• _SOURCE DATA_
(** * TinyRA thread store, message hook and the reflection termination manager

    A shallow embedding of
    - [src/samples/apps/tinyRA/tinyra/tui.py]: the [chat_history] table and
      [insert_chat_message], [fetch_chat_history], [fetch_row], the reply rule
      [terminate_on_consecutive_empty], the hook [post_snippet_and_record_history],
      [generate_response_process], [TinyRA.handle_input], the state
      extraction of [Profiler.profile_message] and the message classes of
      [ChatScreen.compose];
    - [src/autogen/experimental/terminations/reflection.py]:
      [ReflectionTerminationManager]. *)

From Stdlib Require Import String Ascii List ZArith Lia Bool.
Import ListNotations.
Open Scope Z_scope.
Set Warnings "-register-all".

(** ** Python strings

    A Python [str] is a sequence of Unicode code points; [len] and slicing
    count code points. *)
Definition pystr := list Z.

(** An ASCII literal as a Python string. *)
Definition u (s : string) : pystr :=
  map (fun a => Z.of_nat (nat_of_ascii a)) (list_ascii_of_string s).

Definition str_eqb (a b : pystr) : bool :=
  if list_eq_dec Z.eq_dec a b then true else false.

(** ** Python exceptions raised by the modelled code *)
Inductive exc :=
| ValueError
| AttributeError
| AssertionError
| IndexError.

(** ** The [chat_history] table

    One row per stored message: [(root_id, id, role, content)]; the table is
    a list of rows in insertion (rowid) order, which is the order in which
    an unordered [SELECT] returns them. *)
Record row := mk_row {
  root_id : Z;
  id : Z;
  role : pystr;
  content : pystr
}.

Definition store := list row.

(** A state monad over the table, with Python exceptions. *)
Definition M (A : Type) := store -> (A + exc) * store.

Definition ret {A} (a : A) : M A := fun db => (inl a, db).
Definition raise {A} (e : exc) : M A := fun db => (inr e, db).
Definition bind {A B} (c : M A) (k : A -> M B) : M B :=
  fun db => match c db with
            | (inl a, db') => k a db'
            | (inr e, db') => (inr e, db')
            end.

Notation "x <- c ;; k" := (bind c (fun x => k))
  (at level 61, c at next level, right associativity).
Notation "c ;;; k" := (bind c (fun _ => k))
  (at level 61, right associativity).

Definition is_key (r : Z) (i : Z) (x : row) : bool :=
  (root_id x =? r) && (id x =? i).
(** ** [src/storage/image_pipeline.py]

    The pipeline talks to the network and to the file system.  Both are
    outside the program: [Env] gives, for every point of the run, the answer
    of the network and whether an operation of the operating system fails;
    [World] is the state the run changes. *)

Module ImagePipeline.

Record ImageDownloadResult : Type := mkImageDownloadResult {
  success : bool;
  url : string;
  local_path : option string;
  error_message : option string
}.

Record Response : Type := mkResponse {
  status_code : Z;
  content : string
}.

Record Env : Type := mkEnv {
  net : nat -> string -> result Response;
  fault : nat -> option exn
}.

Record World : Type := mkWorld {
  clock : nat;
  files : gmap string string;
  dirs : gset string
}.

#[local] Abbreviation io := (sx World).

Definition tick (w : World) : World :=
  {| clock := S (clock w); files := files w; dirs := dirs w |}.

(** [response.raise_for_status()]. *)
Definition raise_for_status (r : Response) : result unit :=
  if (200 <=? status_code r)%Z && (status_code r <=? 299)%Z
  then Ok tt else Raise (HTTPStatusError (status_code r)).

Section Pipeline.
(** Library functions: [hashlib.md5(url.encode()).hexdigest()],
    [urlparse(url).path], [Path(path).suffix] and [str(Path(dir) / name)]. *)
Variable md5_hexdigest : string -> string.
Variable urlparse_path : string -> result string.
Variable path_suffix : string -> string.
Variable path_join : string -> string -> string.

Variable env : Env.

(** An operation of the operating system or of the HTTP client: it fails
    when the environment says so, and has the effect [act] otherwise. *)
Definition external (act : World -> World) : io unit := fun w =>
  match fault env (clock w) with
  | Some e => (Raise e, tick w)
  | None => (Ok tt, tick (act w))
  end.

(** [ImagePipeline.generate_filename]. *)
Definition generate_filename (url0 : string) : result string :=
  path ← urlparse_path url0;
  let extension := path_suffix path in
  let extension := if String.eqb extension "" then ".jpg" else extension in
  let url_hash := md5_hexdigest url0 in
  mret (url_hash +:+ extension).

(** [ImagePipeline.ensure_output_dir]. *)
Definition ensure_output_dir (output_dir : string) : io unit :=
  external (fun w =>
    {| clock := clock w; files := files w; dirs := {[ output_dir ]} ∪ dirs w |}).

(** [await client.get(url)]. *)
Definition client_get (url0 : string) : io Response := fun w =>
  (net env (clock w) url0, tick w).

(** [await aiofiles.open(local_path, 'wb')]: creates or truncates the file. *)
Definition aiofiles_open (path : string) : io unit :=
  external (fun w =>
    {| clock := clock w; files := <[path := ""]> (files w); dirs := dirs w |}).

(** [await file_handle.write(data)]. *)
Definition file_write (path data : string) : io unit :=
  external (fun w =>
    {| clock := clock w; files := <[path := data]> (files w); dirs := dirs w |}).

(** [await file_handle.close()] and [await client.aclose()]. *)
Definition file_close : io unit := external (fun w => w).
Definition client_aclose : io unit := external (fun w => w).

(** The [try] block of [download_image]. *)
Definition download_body (output_dir url0 : string) : io string :=
  _ ← ensure_output_dir output_dir;
  filename ← lift (generate_filename url0);
  let local_path0 := path_join output_dir filename in
  _ ← finally
        (response ← client_get url0;
         _ ← lift (raise_for_status response);
         _ ← aiofiles_open local_path0;
         finally (file_write local_path0 (content response)) file_close)
        client_aclose;
  mret local_path0.

(** [ImagePipeline.download_image]. *)
Definition download_image (output_dir url0 : string) (w : World)
    : ImageDownloadResult * World :=
  match download_body output_dir url0 w with
  | (Ok local_path0, w') =>
      ({| success := true; url := url0; local_path := Some local_path0;
          error_message := None |}, w')
  | (Raise e, w') =>
      ({| success := false; url := url0; local_path := None;
          error_message := Some (exn_str e) |}, w')
  end.

(** [ImagePipeline.download_many].  [asyncio.gather] returns the results in
    the order of its arguments whatever the schedule of the tasks; the
    tasks are run here one after the other. *)
Fixpoint download_many (output_dir : string) (urls : list string) (w : World)
    : list ImageDownloadResult * World :=
  match urls with
  | [] => ([], w)
  | url0 :: rest =>
      let '(r, w1) := download_image output_dir url0 w in
      let '(rs, w2) := download_many output_dir rest w1 in
      (r :: rs, w2)
  end.

End Pipeline.

(** An environment without faults of the operating system, in which the
    answer of the network depends on the URL alone. *)
Definition steady_env (answer : string -> result Response) : Env :=
  {| net := fun _ url0 => answer url0; fault := fun _ => None |}.

(** The URLs that can be fetched in such an environment: the URL parses and
    the server answers with a success status. *)
Definition fetchable (urlparse_path : string -> result string)
    (answer : string -> result Response) (url0 : string) : bool :=
  is_ok (urlparse_path url0) &&
  match answer url0 with
  | Ok r => is_ok (raise_for_status r)
  | Raise _ => false
  end.

(** A result that reports a success with its path, or a failure with its
    message. *)
Definition captured (r : ImageDownloadResult) : Prop :=
  (success r = true /\ is_Some (local_path r) /\ error_message r = None) \/
  (success r = false /\ local_path r = None /\ is_Some (error_message r)).

End ImagePipeline.

(** ** The browser

    The scrapers drive a browser through Playwright.  Every request to the
    browser, to the cookie file or to the console is a [Call]; the state of
    a run is the list of the calls made so far, and the environment decides
    the answer of each call from its position in the run.  Inside the CSS
    selectors the double quotes of the source are written as single
    quotes. *)

Module Playwright.

Inductive Call : Type :=
  | Print (msg : string)
  | PathExists (path : string)
  | ReadJson (path : string)
  | AddCookies (cookies : list string)
  | GetCookies
  | MkdirParent (path : string)
  | WriteJson (path : string) (cookies : list string)
  | Goto (page : nat) (url : string) (wait_until : string)
  | Evaluate (page : nat) (script : string)
  | WaitForTimeout (page : nat) (ms : Z)
  | WaitForSelector (page : nat) (selector : string)
  | WaitForLoadState (page : nat)
  | QuerySelector (page : nat) (selector : string)
  | PageUrl (page : nat)
  | ContextPages (page : nat)
  | IsClosed (page : nat)
  | ClosePage (page : nat)
  | Click (handle : nat)
  | Fill (handle : nat) (text : string)
  | Press (handle : nat) (key : string)
  | TextContent (handle : nat).

Inductive Answer : Type :=
  | AUnit
  | ABool (b : bool)
  | AStr (s : string)
  | AHandle (h : option nat)
  | APages (pages : list nat)
  | ACookies (cookies : list string).

Definition as_unit (a : Answer) : result unit :=
  match a with AUnit => Ok tt | _ => Raise (TypeError "unexpected answer") end.
Definition as_bool (a : Answer) : result bool :=
  match a with ABool b => Ok b | _ => Raise (TypeError "unexpected answer") end.
Definition as_str (a : Answer) : result string :=
  match a with AStr s => Ok s | _ => Raise (TypeError "unexpected answer") end.
Definition as_handle (a : Answer) : result (option nat) :=
  match a with AHandle h => Ok h | _ => Raise (TypeError "unexpected answer") end.
Definition as_pages (a : Answer) : result (list nat) :=
  match a with APages l => Ok l | _ => Raise (TypeError "unexpected answer") end.
Definition as_cookies (a : Answer) : result (list string) :=
  match a with ACookies l => Ok l | _ => Raise (TypeError "unexpected answer") end.

Section Browser.
Variable env : nat -> Call -> result Answer.

#[local] Abbreviation io := (sx (list Call)).

Definition call (c : Call) : io Answer := fun log =>
  (env (length log) c, log ++ [c]).

(** [print(msg)] does not fail. *)
Definition print (msg : string) : io unit := fun log =>
  (Ok tt, log ++ [Print msg]).

Definition goto (page : nat) (url wait_until : string) : io unit :=
  a ← call (Goto page url wait_until); lift (as_unit a).
Definition evaluate (page : nat) (script : string) : io unit :=
  a ← call (Evaluate page script); lift (as_unit a).
Definition wait_for_timeout (page : nat) (ms : Z) : io unit :=
  a ← call (WaitForTimeout page ms); lift (as_unit a).
Definition wait_for_selector (page : nat) (selector : string) : io (option nat) :=
  a ← call (WaitForSelector page selector); lift (as_handle a).
Definition wait_for_load_state (page : nat) : io unit :=
  a ← call (WaitForLoadState page); lift (as_unit a).
Definition query_selector (page : nat) (selector : string) : io (option nat) :=
  a ← call (QuerySelector page selector); lift (as_handle a).
Definition page_url (page : nat) : io string :=
  a ← call (PageUrl page); lift (as_str a).
Definition context_pages (page : nat) : io (list nat) :=
  a ← call (ContextPages page); lift (as_pages a).
Definition is_closed (page : nat) : io bool :=
  a ← call (IsClosed page); lift (as_bool a).
Definition close_page (page : nat) : io unit :=
  a ← call (ClosePage page); lift (as_unit a).

(** A method of an element handle; on [None] Python raises
    [AttributeError]. *)
Definition on_handle (h : option nat) (c : nat -> Call) : io Answer :=
  match h with
  | Some n => call (c n)
  | None => lift (Raise (AttributeError "'NoneType' object has no attribute"))
  end.

Definition click (h : option nat) : io unit :=
  a ← on_handle h Click; lift (as_unit a).
Definition fill (h : option nat) (text : string) : io unit :=
  a ← on_handle h (fun n => Fill n text); lift (as_unit a).
Definition press (h : option nat) (key : string) : io unit :=
  a ← on_handle h (fun n => Press n key); lift (as_unit a).
Definition text_content (h : option nat) : io string :=
  a ← on_handle h TextContent; lift (as_str a).

End Browser.

(** Whatever the state, the computation appends calls that satisfy [P]. *)
Definition emits (P : list Call -> Prop) {A : Type} (m : sx (list Call) A) : Prop :=
  forall log, exists l, (m log).2 = log ++ l /\ P l.

(** The computation returns [True] only after calls that satisfy [P]. *)
Definition true_after (P : list Call -> Prop) (m : sx (list Call) bool) : Prop :=
  forall log log', m log = (Ok true, log') -> exists l, log' = log ++ l /\ P l.

(** A call that writes the cookie file. *)
Definition writes_file (c : Call) : bool :=
  match c with
  | WriteJson _ _ => true
  | _ => false
  end.

(** A call that looks at the page: what a logged-in probe is made of. *)
Definition observes_page (c : Call) : bool :=
  match c with
  | WaitForSelector _ _ | QuerySelector _ _ | PageUrl _ => true
  | _ => false
  end.

End Playwright.

(** ** [src/browser/manager.py]

    The manager holds the handles Playwright gives it.  The requests to
    Playwright are [Request]s, answered by an environment with a handle or
    an exception; the state of a run is the manager and the requests made
    so far. *)

Module BrowserManager.

Record BrowserConfig : Type := mkBrowserConfig {
  headless : bool;
  user_data_dir : option string;
  viewport_width : Z;
  viewport_height : Z;
  stealth_mode : bool
}.




Inductive Request : Type :=
  | Start
  | Launch (headless : bool) (args : list string) (user_data_dir : option string)
  | NewContext (browser : nat) (width height : Z)
  | CloseBrowser (browser : nat)
  | Stop (playwright : nat).

Record Manager : Type := mkManager {
  config : BrowserConfig;
  browser : option nat;
  contexts : list nat;
  _playwright : option nat
}.

Definition State : Type := (Manager * list Request)%type.

(** [BrowserManager.__init__]. *)
Definition Manager_init (config0 : BrowserConfig) : Manager :=
  {| config := config0; browser := None; contexts := []; _playwright := None |}.

Definition launch_args (stealth : bool) : list string :=
  ["--disable-blink-features=AutomationControlled"; "--no-sandbox";
   "--disable-setuid-sandbox"] ++
  (if stealth
   then ["--disable-web-security";
         "--disable-features=IsolateOrigins,site-per-process"]
   else []).

Section Manager.
Variable env : nat -> Request -> result nat.

Definition request (r : Request) : sx State nat := fun st =>
  (env (length st.2) r, (st.1, st.2 ++ [r])).

Definition get : sx State Manager := fun st => (Ok st.1, st).

Definition set (f : Manager -> Manager) : sx State unit := fun st =>
  (Ok tt, (f st.1, st.2)).

(** [BrowserManager.launch]. *)
Definition launch : sx State unit :=
  pw ← request Start;
  _ ← set (fun m => {| config := config m; browser := browser m;
                       contexts := contexts m; _playwright := Some pw |});
  m ← get;
  let args := launch_args (stealth_mode (config m)) in
  let dir := match user_data_dir (config m) with
             | Some d => if String.eqb d "" then None else Some d
             | None => None
             end in
  b ← request (Launch (headless (config m)) args dir);
  set (fun m => {| config := config m; browser := Some b;
                   contexts := contexts m; _playwright := _playwright m |}).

• _WHAT YOU NEED TO DO_
Retype exactly the lines from the start of the entries through the one with "(root_id x =? r) && (id x =? i)."; include both ends.

• _WRITTEN REPLY_
(** * TinyRA thread store, message hook and the reflection termination manager

    A shallow embedding of
    - [src/samples/apps/tinyRA/tinyra/tui.py]: the [chat_history] table and
      [insert_chat_message], [fetch_chat_history], [fetch_row], the reply rule
      [terminate_on_consecutive_empty], the hook [post_snippet_and_record_history],
      [generate_response_process], [TinyRA.handle_input], the state
      extraction of [Profiler.profile_message] and the message classes of
      [ChatScreen.compose];
    - [src/autogen/experimental/terminations/reflection.py]:
      [ReflectionTerminationManager]. *)

From Stdlib Require Import String Ascii List ZArith Lia Bool.
Import ListNotations.
Open Scope Z_scope.
Set Warnings "-register-all".

(** ** Python strings

    A Python [str] is a sequence of Unicode code points; [len] and slicing
    count code points. *)
Definition pystr := list Z.

(** An ASCII literal as a Python string. *)
Definition u (s : string) : pystr :=
  map (fun a => Z.of_nat (nat_of_ascii a)) (list_ascii_of_string s).

Definition str_eqb (a b : pystr) : bool :=
  if list_eq_dec Z.eq_dec a b then true else false.

(** ** Python exceptions raised by the modelled code *)
Inductive exc :=
| ValueError
| AttributeError
| AssertionError
| IndexError.

(** ** The [chat_history] table

    One row per stored message: [(root_id, id, role, content)]; the table is
    a list of rows in insertion (rowid) order, which is the order in which
    an unordered [SELECT] returns them. *)
Record row := mk_row {
  root_id : Z;
  id : Z;
  role : pystr;
  content : pystr
}.

Definition store := list row.

(** A state monad over the table, with Python exceptions. *)
Definition M (A : Type) := store -> (A + exc) * store.

Definition ret {A} (a : A) : M A := fun db => (inl a, db).
Definition raise {A} (e : exc) : M A := fun db => (inr e, db).
Definition bind {A B} (c : M A) (k : A -> M B) : M B :=
  fun db => match c db with
            | (inl a, db') => k a db'
            | (inr e, db') => (inr e, db')
            end.

Notation "x <- c ;; k" := (bind c (fun x => k))
  (at level 61, c at next level, right associativity).
Notation "c ;;; k" := (bind c (fun _ => k))
  (at level 61, right associativity).

Definition is_key (r : Z) (i : Z) (x : row) : bool :=
  (root_id x =? r) && (id x =? i).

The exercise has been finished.